Guest Post: Using Windows PowerShell to facilitate PBCore DescriptionDocument completion

This post, written by Kelsey Beauvais at the Canadian War Museum, provides a case study for the use of PBCore tools in a Windows environment.

I am by no-means an information technology professional, but I do work with tons and tons of information! I’m guessing that you do too, or else you wouldn’t be here reading this post.

We are in a digital world and while it is no longer shocking to receive large donations of digital material, it is still challenging. It sometimes feels like we are in a holding pattern, where our processes and ways of working no longer fit the material we have. Because there are no one size fits all solutions or ways forward, we try to figure out what’s possible with the information, resources and tools we have available. Luckily, one of the best ways to learn in this type of environment is to experiment and share our trials and tribulations with others.

Faced with digital records and large volumes of data, many earlier processes are also no longer sustainable. This, in turn, is driving a need for information professionals, including archivists, to further our knowledge of programming languages and new IT skills to incorporate into our day-to-day workflows.

I am currently working as the Oral History Collections Specialist at the Canadian War Museum. I am part of the In Their Own Voices (ITOV) oral history project. The ITOV project aims to capture new first-hand accounts of veterans and their families on post-service experiences from those who served in the Second World War all the way up to the present. A project like this is a huge undertaking. We are concurrently producing, archiving, and cataloguing the born-digital interviews on an ongoing basis.

I work with the project historian, Dr. Michael Petrou, in the production of the interviews and transcriptions. Once produced, I’m also responsible for all archival processing related to the interviews. This includes prepping the born-digital material for preservation, describing, and cataloguing the material in the Museum’s collections management system and making the catalogue records accessible online.

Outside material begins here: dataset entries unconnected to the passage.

(* ===== verification/PickFacts.v ===== *)
(** * Selection: the code against its reference

    [pick_spec] on the abstract ready queues, and what the concrete queues
    look like after a selection. *)

From stdpp Require Import base tactics numbers list option gmap.
From S2P Require Import Prelude Types Prog Ring Core CoreFacts Inv SchedFacts.
Open Scope Z_scope.
Open Scope prog_scope.

Lemma pick_spec_intro (rd : list (list Z)) i x l :
  rd !! i = Some (x :: l) -> (forall j, (j < i)%nat -> rd !! j = Some []) ->
  pick_spec rd = Some (x, <[i := l]> rd).
Proof.
  revert i. induction rd as [|d rd IH]; intros i Hi Hj; [done|].
  destruct i as [|i]; cbn in Hi.
  - by injection Hi as ->.
  - assert (E := Hj 0%nat ltac:(lia)). injection E as ->. cbn. rewrite (IH i); [done|done|].
    intros j Hlt. apply (Hj (S j)). lia.
Qed.

Lemma pick_spec_none (rd : list (list Z)) :
  (forall j l, rd !! j = Some l -> l = []) -> pick_spec rd = None.
Proof.
  induction rd as [|d rd IH]; intros H; [done|].
  assert (E := H 0%nat d eq_refl). subst d. cbn. rewrite IH; [done|].
  intros j l Hl. by apply (H (S j)).
Qed.

Section pick.
Context `{C : Config} {Cok : ConfigOk C}.
Implicit Types (s : kern).

Lemma first_ready_none s ps pr :
  first_ready s ps = None -> pr ∈ ps -> qlist (rq_ring pr) s = [].
Proof.
  induction ps as [|q ps IH]; [by intros _ ?%not_elem_of_nil|]. cbn [first_ready].
  destruct (qlist (rq_ring q) s) eqn:E; [|done]. intros Hn [->|Hin]%elem_of_cons; auto.
Qed.

(** The first non-empty queue of an interval of priorities. *)
Lemma first_ready_least s a n pr x :
  first_ready s (seqZ a n) = Some (pr, x) ->
  a <= pr < a + n /\ (exists l, qlist (rq_ring pr) s = x :: l) /\
  forall j, a <= j < pr -> qlist (rq_ring j) s = [].
Proof.
  remember (Z.to_nat n) as k eqn:Ek. revert a n Ek.
  induction k as [|k IH]; intros a n Ek; [by rewrite seqZ_nil by lia|].
  rewrite seqZ_cons by lia. cbn [first_ready].
  destruct (qlist (rq_ring a) s) as [|y l] eqn:E.
  - intros (H1 & H2 & H3)%IH; [|lia]. split_and!; [lia|lia|done|].
    intros j Hj. destruct (decide (j = a)) as [->|]; [done|]. apply H3. lia.
  - intros [= <- <-]. split_and!; [lia|lia|by exists l|]. lia.
Qed.

Lemma ready_lpop s pr x l :
  kern_wf s -> 0 <= pr < HARDRT_MAX_PRIO -> ring_ok (rq_ring pr) s ->
  qlist (rq_ring pr) s = x :: l ->
  ready (lpop (rq_ring pr) s) = <[Z.to_nat pr := l]> (ready s).
Proof.
  intros W Hp Hr Hl. destruct (zget_is_Some (g_rq s) pr) as [r E]; [destruct W; lia|].
  pose proof (lpop_spec x l s Hr Hl) as [_ Hq]. revert Hq. unfold ready, lpop, qlist.
  cbn [rget rq_ring rput]. rewrite E. cbn [from_option g_rq set_rq].
  rewrite zget_insert_eq by (destruct W; lia). cbn. intros <-. by rewrite list_fmap_insert.
Qed.

End pick.
Lemma iteration_spec s (p : posix) :
  sched_inv [] s -> switch_ok (PL := posix_port) s p ->
  match sched_iteration s p with
  | (SRun x old, s', p') =>
      exists pr, first_ready s (seqZ 0 HARDRT_MAX_PRIO) = Some (pr, x) /\
        s' = set_current x (lpop (rq_ring pr) s) /\ running x s' /\ live_le s s' /\
        g_ctxs p' = g_ctxs p /\ g_test_stop p' = g_test_stop p
  | (SIdle, s', p') => s' = s /\ g_ctxs p' = g_ctxs p /\
      (g_switch_pending p = true -> first_ready s (seqZ 0 HARDRT_MAX_PRIO) = None)
  | (SStopped, s', p') => s' = s /\ g_ctxs p' = g_ctxs p /\ g_test_stop p = true /\
      g_switch_pending p' = g_switch_pending p
  | (SHalt _, _, _) => False
  end.
Proof.
  intros I [Hok Hsw]. unfold sched_iteration. destruct (g_test_stop p) eqn:Hts; [done|].
  destruct (g_switch_pending p) eqn:Hpd; cbn [negb]; [|done]. cbn [block_sigalrm].
  rewrite (exec_pick 0 [] s) by done.
  destruct (first_ready s (seqZ 0 HARDRT_MAX_PRIO)) as [[pr x]|] eqn:Hf.
  - destruct (first_ready_spec _ _ _ _ Hf) as [Hin [l Hl]]. apply elem_of_seqZ in Hin.
    destruct (dispatch_running s pr x l) as (R & Hlx & Hle); [done|lia|done|].
    destruct (Hsw x Hlx) as (Hx & Hne & _). zbool.
    unfold hrt__set_current. rewrite id_in_range, andb_false_r by by eapply running_valid.
    exists pr. split_and!; try done; lia.
  - rewrite Z.eqb_refl, orb_true_r. done.
Qed.

(** ** Every step keeps the invariant *)

Hypothesis Hstall : HARDRT_STALL_ON_ERROR = false.

Lemma init_live cfg s i : ~ live (init_state cfg s) i.
Proof. intros (tc & ->%init_tcb & Hu). by apply Hu. Qed.

Lemma initial_inv sg : initial sg -> sys_inv sg.
Proof.
  intros [cfg s0 p0 s p Ho Hok Hc Hp E]. rewrite exec_init in E. cbn in E.
  injection E as <- <-. split; cbn.
  - by apply init_inv.
  - assert (objs (init_state cfg s0) = objs s0) as Hob by by destruct cfg.
    exact (proj1 (obj_same _ _ Hob Hok)).
  - split; [|intros i []%init_live]. cbn. unfold posix_ok, posix_start_systick.
    by case_decide.
  - apply map_Forall_empty.
  - done.
Qed.

Lemma create_inv sg fn argp stack n_words attr :
  sys_inv sg -> s_mode sg = InMain -> api_pre (s_kern sg) (CCreate fn argp stack n_words attr) ->
  sys_inv (after_create sg
    (exec 0 (hrt_create_task fn argp stack n_words attr) (s_kern sg) (s_port sg))).
Proof.
  intros [Hm Ho Hsw Hk _] Em [Hp Hidle]. rewrite Em in Hm. cbn in Hm.
  destruct sg as [s p m conts]. cbn in *. subst m. destruct (bwf_kern _ (inv_base _ _ Hm)).
  assert (Herr : forall e, sys_inv (mkSys (set_error e s) p InMain conts)).
  { intros e. split; cbn; [by apply inv_set_error|done..]. }
  destruct (decide (fn = 0 \/ stack = 0 \/ n_words < 64)) as [Hb|Hb].
  { rewrite exec_create_bad by done. apply Herr. }
  destruct (free_slot_cases s) as [[Hf _]|(Hv & _ & _)].
  { rewrite exec_create_full by (done || lia). apply Herr. }
  set (i := free_slot s) in *.
  erewrite (exec_create_ok (PL := posix_port) 0 s p); [|exact Hm|apply Hsw|reflexivity|done|done|lia..].
  assert (Hl := fun j => kcreate_tcbs [] s i fn argp stack n_words attr j Hm Hv).
  destruct (obj_kready i (new_tcb s fn argp stack n_words attr) s Ho) as [Ho' Hsh].
  split; cbn [after_create s_mode s_kern s_port s_conts mode_ok]; [..|done].
  - apply kcreate_inv; try done. by apply not_elem_of_nil.
  - done.
  - destruct Hsw as [Hpo Hsw]. split; [by auto with hrt|].
    intros j (tc & Htc & Hu). rewrite Hl in Htc. case_decide as Hij.
    + subst j. by apply can_switch_new.
    + apply can_switch_prep, Hsw. by exists tc.
  - by eapply conts_shape.
Qed.

Lemma after_call_inv s me old conts r :
  api_outcome (PL := posix_port) me s r -> map_Forall (fun _ k => resumable s k) conts ->
  sys_inv (after_call me old conts r).
Proof.
  intros Hr Hk. destruct r as [v s' p'|k s' p'|h s' p'|s' p']; cbn in Hr; try done; cbn.
  - destruct Hr as [[R O P] E]. split; cbn; try done. by eapply conts_shape.
  - destruct Hr as (I & Hpk & O & P & Hpd & E & Hres). unfold sched_return.
    rewrite (parked_entry me s' p' I Hpk). split; cbn; try done.
    apply map_Forall_insert_2; [by eapply resumable_shape|by eapply conts_shape].
Qed.

Lemma client_of s p me m conts :
  sys_inv (mkSys s p m conts) -> running me s -> client_ok (PL := posix_port) me s p.
Proof. by intros [_ Ho Hsw _ _]. Qed.

Lemma resume_outcome n me s p k :
  client_ok (PL := posix_port) me s p -> resumable s k ->
  api_outcome me s (exec (S n) k s p).
Proof. by apply rest_safe. Qed.

(** An interrupt handler, in any mode. *)
Lemma after_isr_inv sg s' p' :
  sys_inv sg ->
  (forall held, sched_inv held (s_kern sg) -> awake held (s_kern sg) ->
     isr_post (PL := posix_port) held (s_kern sg) (s_port sg) (Done tt s' p')) ->
  sys_inv (mkSys s' p' (s_mode sg) (s_conts sg)).
Proof.
  intros [Hm Ho Hsw Hk Hw] Hp. destruct sg as [s p m conts]. cbn in *.
  assert (Hidle : sched_inv [] s ->
    sched_inv [] s' /\ objects_ok s' /\ switch_ok s' p' /\ shape s' = shape s /\
    (g_switch_pending p = true -> g_switch_pending p' = true) /\
    (g_switch_pending p' = true \/ ready_le s s')).
  { intros I. destruct (Hp [] I) as (I' & _ & (O & L & P) & Hpd).
    { intros i tc Hi. by apply not_elem_of_nil in Hi. }
    destruct (O Ho). split_and!; try done; [by eapply switch_ok_step..|apply P]. }
  assert (Hrun : forall me, running me s ->
    running me s' /\ objects_ok s' /\ switch_ok s' p' /\ shape s' = shape s).
  { intros me R. destruct (Hp [me] (run_inv _ _ R)) as (I' & Hh & (O & L & P) & _).
    { intros i tc Hi Htc. apply list_elem_of_singleton in Hi as ->.
      destruct (running_prio _ _ _ R Htc). congruence. }
    destruct (O Ho). split_and!; try done; [by eapply isr_running|by eapply switch_ok_step..]. }
  destruct m as [| |me old|me old k|h]; cbn in Hm.
  - destruct (Hidle Hm) as (? & ? & ? & ? & _). split; cbn; try done. by eapply conts_shape.
  - destruct (Hidle Hm) as (? & ? & ? & ? & Hmono & Hpd).
    split; cbn; try done; [by eapply conts_shape|]. intros _ i Hi.
    destruct Hpd as [Hpd|Hpd]; [done|]. by eapply Hmono, Hw, Hpd.
  - destruct (Hrun me Hm) as (? & ? & ? & ?). split; cbn; try done. by eapply conts_shape.
  - destruct Hm as [R Hres]. destruct (Hrun me R) as (? & ? & ? & ?).
    split; cbn; [split; [done|by eapply resumable_shape]|done|done|by eapply conts_shape|done].
  - done.
Qed.
(* ===== verification/App.v ===== *)
(** * Applications

    The code of an application: calls into the kernel, output, its own
    variables, and the endless loop of a task. An application runs on the
    POSIX system of System.v: [main] runs up to [hrt_start]; then tasks,
    the scheduler and the tick take turns. *)

From stdpp Require Import base tactics numbers list option gmap relations strings.
From S2P Require Import Prelude Types Prog Ring Core Sched Sem Mutex Queue PortPosix.
From S2P Require Import CoreFacts Inv SchedFacts InitFacts SemFacts MutexFacts.
From S2P Require Import QueueFacts Running PosixFacts Api ApiSafe ApiCalls ApiTheorem.
From S2P Require Import IsrSafe PickFacts System.
Open Scope Z_scope.
Open Scope prog_scope.
Import Posix.

(** ** Output: a call of [puts] or [printf] with its arguments. [fflush]
    adds nothing to the sequence of lines. *)

Inductive parg := AInt (v : Z) | AStr (s : string).
Inductive out := Puts (s : string) | Printf (fmt : string) (args : list parg).

(** ** Code *)

(** [G]: the variables of the application with static storage. *)
Inductive app (G : Type) (A : Type) : Type :=
  | ARet (a : A)
  | ACall (c : prog api_res) (k : api_res -> app G A)
  | AOut (o : out) (k : app G A)
  | AGlob {B : Type} (f : G -> B * G) (k : B -> app G A)
  | AForever {L : Type} (body : L -> app G L) (l : L).

Arguments ARet {G A} a.
Arguments ACall {G A} c k.
Arguments AOut {G A} o k.
Arguments AGlob {G A B} f k.
Arguments AForever {G A L} body l.

Fixpoint abind {G A B} (c : app G A) (f : A -> app G B) {struct c} : app G B :=
  match c with
  | ARet a => f a
  | ACall c k => ACall c (fun r => abind (k r) f)
  | AOut o k => AOut o (abind k f)
  | AGlob g k => AGlob g (fun b => abind (k b) f)
  | AForever body l => AForever body l
  end.

Declare Scope app_scope.
Delimit Scope app_scope with app.
Bind Scope app_scope with app.

Notation "x <- c1 ;; c2" := (abind c1 (fun x => c2))
  (at level 100, c1 at next level, right associativity) : app_scope.
Notation "c1 ;; c2" := (abind c1 (fun _ => c2))
  (at level 100, right associativity) : app_scope.

(** A call of a kernel function that returns an integer, nothing, or an
    integer and received bytes. *)
Definition icall {G} (c : prog Z) : app G Z := ACall (int_call c) (fun r => ARet r.1).
Definition vcall {G} (c : prog unit) : app G unit := ACall (void_call c) (fun _ => ARet tt).
Definition rcall {G} (c : prog api_res) : app G api_res := ACall c ARet.
Definition puts {G} (s : string) : app G unit := AOut (Puts s) (ARet tt).
Definition printf {G} (fmt : string) (args : list parg) : app G unit := AOut (Printf fmt args) (ARet tt).
Definition aget {G A} (f : G -> A) : app G A := AGlob (fun g => (f g, g)) ARet.
Definition aset {G} (f : G -> G) : app G unit := AGlob (fun g => (tt, f g)) ARet.
(** [for (;;) { ... }] without and with local variables. *)
Definition for_ever {G} (body : app G unit) : app G unit := AForever (fun _ : unit => body) tt.
Definition for_ever_with {G L} (l : L) (body : L -> app G L) : app G unit := AForever body l.

(** ** [main]

    [main] runs up to [hrt_start], which does not return; no interrupt is
    taken meanwhile. *)

Inductive main_end `{PortLayer} (G : Type) :=
  | MStarted (s : kern) (p : pstate) (g : G) (o : list out)
  | MReturned (s : kern) (p : pstate) (g : G) (o : list out)
  | MHalted (h : halt) (s : kern) (p : pstate) (g : G) (o : list out).
Arguments MStarted {_ G} s p g o.
Arguments MReturned {_ G} s p g o.
Arguments MHalted {_ G} h s p g o.

Fixpoint run_main `{PortLayer} {G A} (c : app G A) (s : kern) (p : pstate) (g : G) (o : list out)
    : main_end G :=
  match c with
  | ARet _ => MReturned s p g o
  | AOut e k => run_main k s p g (o ++ [e])
  | AGlob f k => let '(b, g') := f g in run_main (k b) s p g' o
  | ACall c k =>
      match exec 1 c s p with
      | Done v s' p' => run_main (k v) s' p' g o
      | Swapped _ s' p' => MStarted s' p' g o
      | Halted h s' p' => MHalted h s' p' g o
      | Spinning s' p' => MHalted HStall s' p' g o
      end
  | AForever _ _ => MHalted HStall s p g o
  end.

(** ** Programs *)

(** A program: the initial values of its variables, its kernel objects in
    zeroed memory, the functions it passes to [hrt_create_task] by address,
    [main] (after the constructors of static objects), and the interrupt
    handlers that can run. *)
Record program := mkProgram {
  p_glob : Type;
  p_init : p_glob;
  p_kern : kern;
  p_code : Z -> Z -> app p_glob unit;
  p_main : app p_glob Z;
  p_isrs : isr -> bool
}.

(** What a task is doing: running its code, or waiting for a call. *)
Inductive tstate (G : Type) :=
  | Running (c : app G unit)
  | Calling (k : api_res -> app G unit).
Arguments Running {G} c.
Arguments Calling {G} k.

Record asys (G : Type) := mkA {
  a_sys : sys;
  a_code : gmap Z (tstate G);
  a_glob : G;
  a_out : list out   (** oldest first *)
}.
Arguments mkA {G} a_sys a_code a_glob a_out.
Arguments a_sys {G} _.
Arguments a_code {G} _.
Arguments a_glob {G} _.
Arguments a_out {G} _.

Section machine.
Context `{C : Config}.

(** The trampoline: the task function, then [hrt_task_delete]. *)
Definition entry_code {G} (code : Z -> Z -> app G unit) (tc : _hrt_tcb_t) : app G unit :=
  (code (entry tc) (arg tc) ;; vcall hrt_task_delete)%app.

(** A step of a task that does not involve the kernel. *)
Definition local_step {G} (c : app G unit) (g : G) : option (app G unit * G * list out) :=
  match c with
  | AOut o k => Some (k, g, [o])
  | AGlob f k => let '(b, g') := f g in Some (k b, g', [])
  | AForever body l => Some (abind (body l) (AForever body), g, [])
  | ARet _ | ACall _ _ => None
  end.

(** Code all of whose calls are in [P]. *)
Fixpoint calls_only {G A} (P : prog api_res -> Prop) (c : app G A) : Prop :=
  match c with
  | ARet _ => True
  | ACall c k => P c /\ forall r, calls_only P (k r)
  | AOut _ k => calls_only P k
  | AGlob _ k => forall b, calls_only P (k b)
  | AForever body _ => forall l, calls_only P (body l)
  end.

Definition tstate_calls {G} (P : prog api_res -> Prop) (t : tstate G) : Prop :=
  match t with Running c => calls_only P c | Calling k => forall r, calls_only P (k r) end.

Lemma calls_only_bind {G A B} P (c : app G A) (f : A -> app G B) :
  calls_only P c -> (forall a, calls_only P (f a)) -> calls_only P (abind c f).
Proof. revert B f. induction c; intros D h; cbn [calls_only abind]; try done; intuition eauto. Qed.

Lemma calls_only_local {G} P (c : app G unit) g c' g' o :
  calls_only P c -> local_step c g = Some (c', g', o) -> calls_only P c'.
Proof.
  destruct c as [a|c k|e k|B f k|L body l]; cbn [calls_only local_step]; try done.
  - by intros H [= <- <- <-].
  - intros H. destruct (f g) as [b g1]. by intros [= <- <- <-].
  - intros H [= <- <- <-]. by apply calls_only_bind.
Qed.

Lemma calls_only_entry {G} P (code : Z -> Z -> app G unit) tc :
  (forall fn argp, calls_only P (code fn argp)) -> P (void_call hrt_task_delete) ->
  calls_only P (entry_code code tc).
Proof. intros H Hd. apply calls_only_bind; [apply H|]. by intros []. Qed.

(** The tasks of [ts] that wait for a call are those of which [cs] holds the
    rest of one. *)
Definition in_calls {G} (cs : gmap Z (prog api_res)) (ts : gmap Z (tstate G)) : Prop :=
  forall i, is_Some (cs !! i) <-> exists k, ts !! i = Some (Calling k).

Lemma in_calls_insert {G} (cs cs' : gmap Z (prog api_res)) (ts : gmap Z (tstate G)) i t :
  in_calls cs ts -> (forall j, j <> i -> cs' !! j = cs !! j) ->
  (is_Some (cs' !! i) <-> exists k, t = Calling k) -> in_calls cs' (<[i := t]> ts).
Proof.
  intros H Hne Hi j. destruct (decide (j = i)) as [->|Hj].
  - rewrite lookup_insert_eq, Hi. split; intros [k Hk]; exists k; congruence.
  - rewrite lookup_insert_ne, Hne by done. apply H.
Qed.

(** What a task does after a call: go on with the result, or wait. *)
Definition after_return {G} (k : api_res -> app G unit) (r : result (H := posix_port) api_res) : tstate G :=
  match r with Done v _ _ => Running (k v) | _ => Calling k end.

Definition with_sys {G} (sg : sys) (x : asys G) : asys G := mkA sg (a_code x) (a_glob x) (a_out x).

(** The scheduler, the tick, and the interrupt handlers of the program. *)
Inductive env_step (isrs : isr -> bool) : sys -> sys -> Prop :=
  | env_sched sg b : s_mode sg = InSched -> env_step isrs sg (after_iteration b sg)
  | env_signal sg :
      crashed sg = false -> sigalrm_blocked (s_port sg) = false ->
      env_step isrs sg (after_isr sg (_tick_sighandler (s_kern sg) (s_port sg)))
  | env_isr sg h :
      crashed sg = false -> isrs h = true -> isr_pre (s_kern sg) h ->
      env_step isrs sg (after_isr sg (exec 0 (isr_prog h) (s_kern sg) (s_port sg))).

Inductive astep (P : program) : asys (p_glob P) -> asys (p_glob P) -> Prop :=
  | a_env x sg' : env_step (p_isrs P) (a_sys x) sg' -> astep P x (with_sys sg' x)
  | a_enter x me old tc :
      s_mode (a_sys x) = InTask me old -> a_code x !! me = None ->
      zget (g_tcbs (s_kern (a_sys x))) me = Some tc ->
      astep P x (mkA (a_sys x) (<[me := Running (entry_code (p_code P) tc)]> (a_code x))
                     (a_glob x) (a_out x))
  | a_local x me old c c' g' o :
      s_mode (a_sys x) = InTask me old -> a_code x !! me = Some (Running c) ->
      local_step c (a_glob x) = Some (c', g', o) ->
      astep P x (mkA (a_sys x) (<[me := Running c']> (a_code x)) g' (a_out x ++ o))
  | a_call x me old c k n :
      s_mode (a_sys x) = InTask me old -> a_code x !! me = Some (Running (ACall c k)) ->
      astep P x (let r := exec (S n) c (s_kern (a_sys x)) (s_port (a_sys x)) in
                 mkA (after_call me old (s_conts (a_sys x)) r)
                     (<[me := after_return k r]> (a_code x)) (a_glob x) (a_out x))
  | a_resume x me old kk k n :
      s_mode (a_sys x) = Resume me old kk -> a_code x !! me = Some (Calling k) ->
      astep P x (let r := exec (S n) kk (s_kern (a_sys x)) (s_port (a_sys x)) in
                 mkA (after_call me old (s_conts (a_sys x)) r)
                     (<[me := after_return k r]> (a_code x)) (a_glob x) (a_out x)).

(** The state in which [main] starts the scheduler of the POSIX port. *)
Definition boot (P : program) : asys (p_glob P) :=
  match run_main (H := posix_port) (p_main P) (p_kern P) posix_boot (p_init P) [] with
  | MStarted s p g o => mkA (mkSys s p InSched ∅) ∅ g o
  | MReturned s p g o => mkA (mkSys s p InMain ∅) ∅ g o
  | MHalted h s p g o => mkA (mkSys s p (Crashed h) ∅) ∅ g o
  end.

(** ** A schedule

    One run of the program: every task runs until it gives up the
    processor; the tick comes when the scheduler has nothing to do. *)

Definition anext (P : program) (x : asys (p_glob P)) : asys (p_glob P) :=
  let sg := a_sys x in
  match s_mode sg with
  | InSched =>
      if g_switch_pending (s_port sg) then with_sys (after_iteration false sg) x
      else if p_isrs P IExtTick
      then with_sys (after_isr sg (exec 0 (isr_prog IExtTick) (s_kern sg) (s_port sg))) x
      else if sigalrm_blocked (s_port sg) then x
      else with_sys (after_isr sg (_tick_sighandler (s_kern sg) (s_port sg))) x
  | InTask me old =>
      match a_code x !! me with
      | None =>
          match zget (g_tcbs (s_kern sg)) me with
          | Some tc => mkA sg (<[me := Running (entry_code (p_code P) tc)]> (a_code x))
                           (a_glob x) (a_out x)
          | None => x
          end
      | Some (Running (ACall c k)) =>
          let r := exec 1 c (s_kern sg) (s_port sg) in
          mkA (after_call me old (s_conts sg) r) (<[me := after_return k r]> (a_code x))
              (a_glob x) (a_out x)
      | Some (Running c) =>
          match local_step c (a_glob x) with
          | Some (c', g', o) => mkA sg (<[me := Running c']> (a_code x)) g' (a_out x ++ o)
          | None => x
          end
      | Some (Calling _) => x
      end
  | Resume me old kk =>
      match a_code x !! me with
      | Some (Calling k) =>
          let r := exec 1 kk (s_kern sg) (s_port sg) in
          mkA (after_call me old (s_conts sg) r) (<[me := after_return k r]> (a_code x))
              (a_glob x) (a_out x)
      | _ => x
      end
  | _ => x
  end.

Fixpoint arun (P : program) (n : nat) (x : asys (p_glob P)) : asys (p_glob P) :=
  match n with O => x | S n' => arun P n' (anext P x) end.

Lemma anext_step P x : rtc (astep P) x (anext P x).
Proof.
  unfold anext. destruct (s_mode (a_sys x)) as [| |me old|me old kk|h] eqn:Em; [done| | | |done].
  - destruct (g_switch_pending _); [by apply rtc_once, a_env, env_sched|].
    assert (Hc : crashed (a_sys x) = false) by (unfold crashed; by rewrite Em).
    destruct (p_isrs P IExtTick) eqn:Hi; [by apply rtc_once, a_env, env_isr|].
    destruct (sigalrm_blocked _) eqn:Hb; [done|]. by apply rtc_once, a_env, env_signal.
  - destruct (a_code x !! me) as [[c|k]|] eqn:Ec; [|done|].
    + destruct c as [a|c k|o k|B f k|L body l]; cbn [local_step].
      * done.
      * by eapply rtc_once, (a_call P x me old c k 0).
      * by eapply rtc_once, a_local.
      * destruct (f (a_glob x)) as [b g'] eqn:Ef.
        eapply rtc_once, a_local; [done|done|]. cbn [local_step]. by rewrite Ef.
      * by eapply rtc_once, a_local.
    + destruct (zget _ me) as [tc|] eqn:Et; [|done]. by eapply rtc_once, a_enter.
  - destruct (a_code x !! me) as [[c|k]|] eqn:Ec; [done| |done].
    by eapply rtc_once, (a_resume P x me old kk k 0).
Qed.

Lemma arun_steps P n x : rtc (astep P) x (arun P n x).
Proof.
  revert x. induction n as [|n IH]; intros x; [done|]. cbn [arun].
  etrans; [apply anext_step|apply IH].
Qed.

End machine.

In the context of the project, we are producing hundreds of interviews over the next few years. We are also working remotely, at least for now, which adds another layer of complexity. Sometimes we’ll do a video interview via a web-based platform such as Zoom which outputs 2 files: a MP4 (audiovisual) and a M4A (audio). As a backup because technology is often unreliable, we also capture the audio of the interview on an external recorder. It may seem like overkill, but these are interviews and are often conducted with elderly individuals. Let me tell you that the backup has already come in handy because of dropped calls, bad internet connections, and unreliable technology. As you can imagine, this quickly adds up. Each interview will likely have 1 to 3 ‘versions’ – all of which we are keeping. In addition to safeguarding the magic of an interview, it’s also beneficial to have multiple versions so the Museum can use appropriate copies in museum activities (e.g., educational programming, research, exhibitions, etc.).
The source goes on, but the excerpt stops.